I am already into day three of changing a pattern in my life Kathryn and that is to stop eating after 7.30 or 8pm. I have allowed a terrible habit of eating right up until I almost go to bed (sometimes even midnight)! As a result I have been waking up feeling heavy, lethargic and unmotivated. Not to mention a growing tyre around my belly.

And yes eating chocolate has been one of the main culprits.

The past few days I make sure I have my last cuppa and some chokky no later than 8pm and then I turn off the kitchen light to give a “kitchen’s closed” atmosphere. So far so good. This is really big for me as it is a lifelong habit I am attempting to alter. I really hope I can stick to it.


kathryn 14 November, 2007

Well done for comitting to making a change Mariana. Simple strategies, like turning off the kitchen light, will help you make this change. Cleaning your teeth early can also be useful – food never tastes the same after toothpaste!

Mariana, you have the power to do this. To make your way of eating YOUR DECISION, rather than just mind-less habits. Be confident you can do this.

And remember, if you fall over one night, it’s not the end of the world. You haven’t spoiled your new plan, you haven’t ruined anything. It’s just a slip-up. The next morning, re-commit to the way you’re trying to eat. And carry on.

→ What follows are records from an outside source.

(** C6.  For every registered pattern and every operation it rewrites, the
    type of the replacement value is the result type of the replaced
    operation, vector shape included; each of the nine operations, when well
    typed, is rewritten by a registered pattern; and the float min/max
    pattern on operands of vector type broadcasts the scalar quiet-NaN
    constant to that vector type with a splat that is the operand of the
    final select (on a scalar type the constant itself is). *)
Theorem expansion_preserves_type :
  (forall p op root ops,
     In p (populateArithmeticExpandOpsPatterns []) ->
     rewriteRoot p op = Some (root, ops) ->
     getType root = getResultType op) /\
  (forall n l r,
     memName (arith n) expandedOps = true ->
     wellTyped (BinaryOp n l r) = true ->
     exists p root ops,
       In p (populateArithmeticExpandOpsPatterns []) /\
       rewriteRoot p (BinaryOp n l r) = Some (root, ops) /\
       getType root = getResultType (BinaryOp n l r)) /\
  (forall OpTy pred lhs rhs shape sem,
     getType lhs = VectorType shape (FloatType sem) ->
     let cmp := CmpFOp pred lhs rhs in
     let select := SelectOp (OpResult cmp) lhs rhs in
     let isNaN := CmpFOp CmpFPredicate.UNO lhs rhs in
     let nan := ConstantFloatOp (getQNaN sem) sem in
     let splat := SplatOp (VectorType shape (FloatType sem)) (OpResult nan) in
     let res := SelectOp (OpResult isNaN) (OpResult splat) (OpResult select) in
     rewriteRoot (MaxMinFOpConverter OpTy pred) (BinaryOp OpTy lhs rhs)
     = Some (OpResult res, [cmp; select; isNaN; nan; splat; res]) /\
     getType (OpResult nan) = Scalar (FloatType sem) /\
     getType (OpResult splat) = getType lhs) /\
  (forall OpTy pred lhs rhs sem,
     getType lhs = Scalar (FloatType sem) ->
     let cmp := CmpFOp pred lhs rhs in
     let select := SelectOp (OpResult cmp) lhs rhs in
     let isNaN := CmpFOp CmpFPredicate.UNO lhs rhs in
     let nan := ConstantFloatOp (getQNaN sem) sem in
     let res := SelectOp (OpResult isNaN) (OpResult nan) (OpResult select) in
     rewriteRoot (MaxMinFOpConverter OpTy pred) (BinaryOp OpTy lhs rhs)
     = Some (OpResult res, [cmp; select; isNaN; nan; res])).
Proof.
  split; [ | split; [ | split ] ].
  - intros p op root ops Hp H.
    invert_rewrite Hp H.
    all: try reflexivity.
    all: cbn; symmetry; assumption.
  - intros n l r Hn Hty.
    unfold wellTyped in Hty. apply andb_prop in Hty. destruct Hty as [_ Hty].
    destruct n; try discriminate Hn; cbn in Hty.
    all: match goal with
         | |- context [BinaryOp ?n _ _] =>
             match n with
             | ceildivsi => exists CeilDivSIOpConverter
             | ceildivui => exists CeilDivUIOpConverter
             | floordivsi => exists FloorDivSIOpConverter
             | maxf => exists (MaxMinFOpConverter maxf CmpFPredicate.OGT)
             | minf => exists (MaxMinFOpConverter minf CmpFPredicate.OLT)
             | maxsi => exists (MaxMinIOpConverter maxsi CmpIPredicate.sgt)
             | maxui => exists (MaxMinIOpConverter maxui CmpIPredicate.ugt)
             | minsi => exists (MaxMinIOpConverter minsi CmpIPredicate.slt)
             | minui => exists (MaxMinIOpConverter minui CmpIPredicate.ult)
             end
         end.
    all: unfold rewriteRoot; cbn.
    all: try (do 2 eexists; split; [ tauto | split; reflexivity ]).
    all: destruct (getType l) as [ [ ? | ? ] | ? [ ? | ? ] ] eqn:E;
      try discriminate Hty; cbn.
    all: do 2 eexists; split; [ tauto | split; [ reflexivity | ] ].
    all: cbn; rewrite ?E; reflexivity.
  - intros OpTy pred lhs rhs shape sem E. cbn zeta.
    unfold rewriteRoot. cbn.
    rewrite BinaryOpName_eqb_refl, E. cbn.
    repeat split.
  - intros OpTy pred lhs rhs sem E. cbn zeta.
    unfold rewriteRoot. cbn.
    rewrite BinaryOpName_eqb_refl, E. reflexivity.
Qed.
(** With one point per name, the value stored under a visited point's name
    is the one at its own address. *)
Lemma stored_lookup (mem : blocktype → Z → Z) (l : list ptdesc)
    (replies : gmap string Z) (pt : ptdesc) :
  (∀ p q, p ∈ l → q ∈ l → pt_name p = pt_name q → p = q) →
  pt ∈ l →
  foldl (stored mem) replies l !! pt_name pt
  = Some (mem (pt_blocktype pt) (getaddr pt)).
Proof.
  revert replies. induction l as [|x l IH]; intros replies Hinj Hpt.
  - by apply elem_of_nil in Hpt.
  - simpl. destruct (decide (pt ∈ l)) as [Hin|Hnin].
    + apply IH; [|done]. intros p q Hp Hq. apply Hinj; by right.
    + apply elem_of_cons in Hpt as [->|?]; [|done].
      rewrite stored_other.
      * unfold stored. apply lookup_insert_eq.
      * intros q Hq Hname. apply Hnin.
        rewrite <- (Hinj q x); [done|by right|left|done].
Qed.

Lemma names_inj (l : list ptdesc) (p q : ptdesc) :
  NoDup (pt_name <$> l) → p ∈ l → q ∈ l → pt_name p = pt_name q → p = q.
Proof.
  induction l as [|x l IH]; intros Hnd Hp Hq Hname.
  - by apply elem_of_nil in Hp.
  - simpl in Hnd. apply NoDup_cons in Hnd as [Hx Hnd].
    apply elem_of_cons in Hp as [->|Hp]; apply elem_of_cons in Hq as [->|Hq].
    + done.
    + exfalso. apply Hx. rewrite Hname. by apply list_elem_of_fmap_2.
    + exfalso. apply Hx. rewrite <- Hname. by apply list_elem_of_fmap_2.
    + by apply IH.
Qed.

Lemma elem_of_visited (self : client) (points : list string)
    (pt : ptdesc) :
  pt ∈ visited self points pointsByType_keys
  ↔ pt ∈ slave_points self ∧ pt_name pt ∈ points.
Proof.
  unfold visited. rewrite list_elem_of_bind. split.
  - intros (bt & Hpt & _). apply elem_of_group_by_type in Hpt. tauto.
  - intros [Hsp Hname]. exists (pt_blocktype pt). split.
    + by apply elem_of_group_by_type.
    + unfold pointsByType_keys. destruct (pt_blocktype pt); set_solver.
Qed.

Section Reads.

Context {Dev TErr : Type}.
Variable master_execute : Dev → request → Dev * (TErr + list Z).
Variable self : client.
Variable Holds : Dev → Prop.
Variable mem : blocktype → Z → Z.

Hypothesis Hreads : answers_reads master_execute (to_config_id self) Holds mem.

Abbreviation world := (@world Dev).
Abbreviation M := (@M Dev TErr).

Lemma mapM_pure_ok {A B : Type} (f : A → M B) (g : A → B) (l : list A)
    (w : world) :
  (∀ a, a ∈ l → f a w = (w, inr (g a))) →
  mapM_ f l w = (w, inr (g <$> l)).
Proof.
  induction l as [|a l IH]; intros Hf; [done|].
  simpl. unfold bind. rewrite Hf by left.
  rewrite IH; [done|]. intros b Hb. apply Hf. by right.
Qed.

(** The send block of a read, once the first and the last member are
    known. *)
Lemma send_request_read (bt : blocktype) (rp : list member)
    (replies : gmap string Z) (first final : member) :
  head rp = Some first → last rp = Some final →
  send_request master_execute self "r" None bt rp replies
  = bind (log_group (Group bt (getaddr (m_pt first)) rp))
      (λ _,
        bind (execute master_execute
                (Request (to_config_id self) (FUNCTION_MAP bt).1.1
                         (getaddr (m_pt first))
                         (quantity_of_x (m_offset final + 1))))
          (λ reply,
            bind (mapM_ (λ t,
                           bind (or_raise IndexError
                                   (py_index reply (m_offset t)))
                                (λ v, ret (m_name t, v)))
                        rp)
              (λ generator, ret (replies_update replies generator)))).
Proof.
  intros Hh Hl. unfold send_request. rewrite Hh, Hl.
  destruct (decide ("r" = "r")); done.
Qed.

Lemma send_reads (bt : blocktype) (q : ptdesc) (qs : list ptdesc)
    (replies : gmap string Z) (w : world) :
  StronglySorted addr_le (q :: qs) →
  Forall (λ pt, pt_blocktype pt = bt) (q :: qs) →
  Holds (w_dev w) →
  ∃ w', Holds (w_dev w')
        ∧ send_request master_execute self "r" None bt
            (members_of (getaddr q) (q :: qs)) replies w
          = (w', inr (foldl (stored mem) replies (q :: qs))).
Proof.
  intros Hs Hb Hw.
  destruct (proj2 (last_is_Some (q :: qs))) as [final Hlast]; [done|].
  assert (∀ p, p ∈ q :: qs → getaddr q ≤ getaddr p ≤ getaddr final)
    as Hrange.
  { intros p Hp. split.
    - apply StronglySorted_cons in Hs as [Hle _].
      apply elem_of_cons in Hp as [->|Hp]; [lia|].
      rewrite Forall_forall in Hle. by apply Hle.
    - by eapply sorted_last. }
  assert (0 < getaddr final - getaddr q + 1) as Hn.
  { specialize (Hrange q ltac:(left)). lia. }
  destruct (Hreads (w_dev w) bt (getaddr q) _ Hw Hn) as (d' & Hd' & Hex).
  assert (head (members_of (getaddr q) (q :: qs))
          = Some (member_of (getaddr q) q)) as Hh by done.
  assert (last (members_of (getaddr q) (q :: qs))
          = Some (member_of (getaddr q) final)) as Hl.
  { unfold members_of. by rewrite fmap_last, Hlast. }
  eexists. split; [|].
  2:{ rewrite (send_request_read _ _ _ _ _ Hh Hl).
      unfold bind at 1. unfold log_group at 1.
      unfold bind at 1. unfold execute at 1. simpl w_dev.
      unfold m_pt, m_offset, member_of at 1 2. simpl fst. simpl snd.
      rewrite Hex.
      unfold bind at 1.
      erewrite (mapM_pure_ok _
                  (λ t, (m_name t,
                         mem (pt_blocktype (m_pt t)) (getaddr (m_pt t))))).
      - unfold ret. f_equal. f_equal.
        unfold replies_update, members_of.
        rewrite !foldl_fmap. done.
      - intros t Ht. unfold members_of in Ht.
        apply list_elem_of_fmap in Ht as (p & -> & Hp).
        unfold bind.
        replace ((member_of (getaddr q) p).1.2)
          with (getaddr p - getaddr q) by done.
        rewrite py_index_block by (specialize (Hrange p Hp); lia).
        simpl. unfold ret. do 3 f_equal.
        rewrite Forall_forall in Hb. rewrite (Hb p Hp).
        f_equal. lia. }
  done.
Qed.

lindsey clare 14 November, 2007

this is really interesting. to join the chocolate-fest, i have a pretty good strategy for limiting chocolate intake (and i am a most dedicated chocolate fiend. no really).

firstly, limit yourself to fair trade choc. it’s more expensive so we tend to only buy one 200g block per week as opposed to a 300g block of Cadbury’s or whatever.

secondly, don’t ever eat straight from the block. for a while now my husband and i have been making up dessert plates of fruit, a few nuts, and 2-3 pieces of dark chocolate each. it looks so pretty on a nice plate and is so much more fun to eat than a Mars Bar.


Feel the Love 14 November, 2007

Mariana: “I am curious though, surely you have broken the [chocolate] rule, at least once?”

Yes, I probably have (although I can’t remember exactly when or what the circumstances were). As Kathryn said, though, it wasn’t a case of “damn it, I’ve stuffed up, that’s the end of that”, I just figured “that was a slip-up, let’s not make a habit of it”.

lindsey: “limit yourself to fair trade choc. it’s more expensive so we tend to only buy one 200g block per week”

From experience, I can say just because it’s more expensive doesn’t mean that you won’t sit down with the whole block in front of the telly and… whoops! (Several blocks of Really Expensive Chocolate — not to mention my wallet — learnt that one the hard way!)

Kathryn: “Feeling better and improving your health, is what it’s all about.”

Amen to that.


Mariana 15 November, 2007

You’re so encouraging Kathryn! The tip for cleaning teeth early is a great one! Shall definitely do that.

It’s nice to hear that an occasional “slip-up” is OK. Thanx to you to Andrew.